### How to complete this task
Run through the records and show each line that includes the string "unit".

### Given information
(* ===== verification/Console.v ===== *)
(** * The console (kernel/console.c) and the UART interrupt (kernel/uart.c) *)

From stdpp Require Import base numbers list gmap strings.
From S2P Require Import Prelude Kstate Kstring Spinlock Kalloc Vm Sched Uart Printf.

(** [C(x)] of console.c. *)
Definition ctrl (x : Z) : Z := x - 64.
Definition newline : Z := 10.

Definition cons_byte (i : Z) (c : consst) : Z := c_buf c !!! Z.to_nat (i mod INPUT_BUF).

Fixpoint consolewrite_loop (fuel : nat) (user_src : bool) (src i n : Z) : K Z :=
  match fuel with
  | O => ret i
  | S fuel' =>
      if negb (i <? n) then ret i else
      let* (r, bs) := either_copyin user_src (u64 (src + i)) 1 in
      if r =? -1 then ret i else
      uartputc (bs !!! 0%nat) ;;;
      consolewrite_loop fuel' user_src src (i + 1) n
  end.
Definition consolewrite (user_src : bool) (src n : Z) : K Z :=
  acquire LK_cons ;;;
  let* i := consolewrite_loop (Z.to_nat n) user_src src 0 n in
  release LK_cons ;;;
  ret i.

(** The loop of [consoleread] with [cons.lock] held; [n] goes down by one in every
    turn that does not end it.  Returns the final [n], or [None] when the process
    has been killed (the lock is then released). *)
Fixpoint consoleread_loop (fuel : nat) (user_dst : bool) (dst n target : Z) : K (option Z) :=
  match fuel with
  | O => ret (Some n)
  | S fuel' =>
      if negb (0 <? n) then ret (Some n) else
      let* c := gets k_cons in
      if c_r c =? c_w c then
        let* p := myproc_ix in
        let* pr := gets (get_proc p) in
        if nz (p_killed pr) then release LK_cons ;;; ret None
        else sleep CH_cons_r LK_cons ;;; ret None
      else
      let ch := cons_byte (c_r c) c in
      modify (upd_cons (set_c_r (u32 (c_r c + 1)))) ;;;
      if ch =? ctrl 68 then
        when (n <? target) (modify (upd_cons (fun c => set_c_r (u32 (c_r c - 1)) c))) ;;;
        ret (Some n)
      else
      let* r := either_copyout user_dst dst [ch] in
      if r =? -1 then ret (Some n) else
      let n := n - 1 in
      if ch =? newline then ret (Some n) else
      consoleread_loop fuel' user_dst (u64 (dst + 1)) n target
  end.
Definition consoleread_end (r : option Z) (target : Z) : K Z :=
  match r with
  | None => ret (-1)
  | Some n => release LK_cons ;;; ret (i32 (target - n))
  end.
Definition consoleread (user_dst : bool) (dst n : Z) : K Z :=
  let target := u32 n in
  acquire LK_cons ;;;
  let* r := consoleread_loop (Z.to_nat n) user_dst dst n target in
  consoleread_end r target.
(** What a reader that slept in the loop does next. *)
Definition consoleread_return (intena user_dst : bool) (dst n target : Z) : K Z :=
  sleep_return intena LK_cons ;;;
  let* r := consoleread_loop (Z.to_nat n) user_dst dst n target in
  consoleread_end r target.

(** [^U]: [while(cons.e != cons.w && cons.buf[(cons.e-1) % INPUT_BUF] != '\n')];
    at most [INPUT_BUF] characters are being edited. *)
Fixpoint kill_line (fuel : nat) : K unit :=
  match fuel with
  | O => suspend_with Forever
  | S fuel' =>
      let* c := gets k_cons in
      if negb (c_e c =? c_w c) && negb (cons_byte (u32 (c_e c - 1)) c =? newline) then
        modify (upd_cons (set_c_e (u32 (c_e c - 1)))) ;;;
        consputc BACKSPACE ;;;
        kill_line fuel'
      else ret tt
  end.

(** The [switch(c)] of [consoleintr]. *)
Definition consoleintr_switch (c : Z) : K unit :=
  if c =? ctrl 80 then procdump
  else if c =? ctrl 85 then kill_line (S (Z.to_nat INPUT_BUF))
  else if (c =? ctrl 72) || (c =? 0x7f) then
    let* s := gets k_cons in
    when (negb (c_e s =? c_w s))
      (modify (upd_cons (set_c_e (u32 (c_e s - 1)))) ;;; consputc BACKSPACE)
  else
    let* s := gets k_cons in
    when (nz c && (u32 (c_e s - c_r s) <? INPUT_BUF))
      (let c := if c =? 13 then newline else c in
       consputc c ;;;
       modify (upd_cons (fun s =>
         set_c_e (u32 (c_e s + 1))
           (set_c_buf (<[Z.to_nat (c_e s mod INPUT_BUF) := u8 c]> (c_buf s)) s))) ;;;
       let* s := gets k_cons in
       when ((c =? newline) || (c =? ctrl 68) || (c_e s =? u32 (c_r s + INPUT_BUF)))
         (modify (upd_cons (set_c_w (c_e s))) ;;; wakeup CH_cons_r)).

Definition consoleintr (c : Z) : K unit :=
  acquire LK_cons ;;;
  consoleintr_switch c ;;;
  release LK_cons.

Definition consoleinit : K unit :=
  initlock LK_cons "cons" ;;;
  uartinit ;;;
  modify (fun k => set_k_devsw (<[Z.to_nat CONSOLE := true]> (k_devsw k)) k).

(** The input loop of [uartintr]: every turn reads the line status register, so it
    ends when the device has no more input to report. *)
Fixpoint uartintr_loop (fuel : nat) : K unit :=
  match fuel with
  | O => suspend_with Forever
  | S fuel' =>
      let* c := uartgetc in
      if c =? -1 then ret tt else
      consoleintr c ;;;
      uartintr_loop fuel'
  end.
Definition uartintr : K unit :=
  let* n := gets (fun k => length (ua_lsr (k_uart k))) in
  uartintr_loop (S n) ;;;
  acquire LK_uart_tx ;;;
  uartstart ;;;
  release LK_uart_tx.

### Answer section
Fixpoint kill_line (fuel : nat) : K unit :=
Definition consoleintr_switch (c : Z) : K unit :=
Definition consoleintr (c : Z) : K unit :=
Definition consoleinit : K unit :=
Fixpoint uartintr_loop (fuel : nat) : K unit :=
Definition uartintr : K unit :=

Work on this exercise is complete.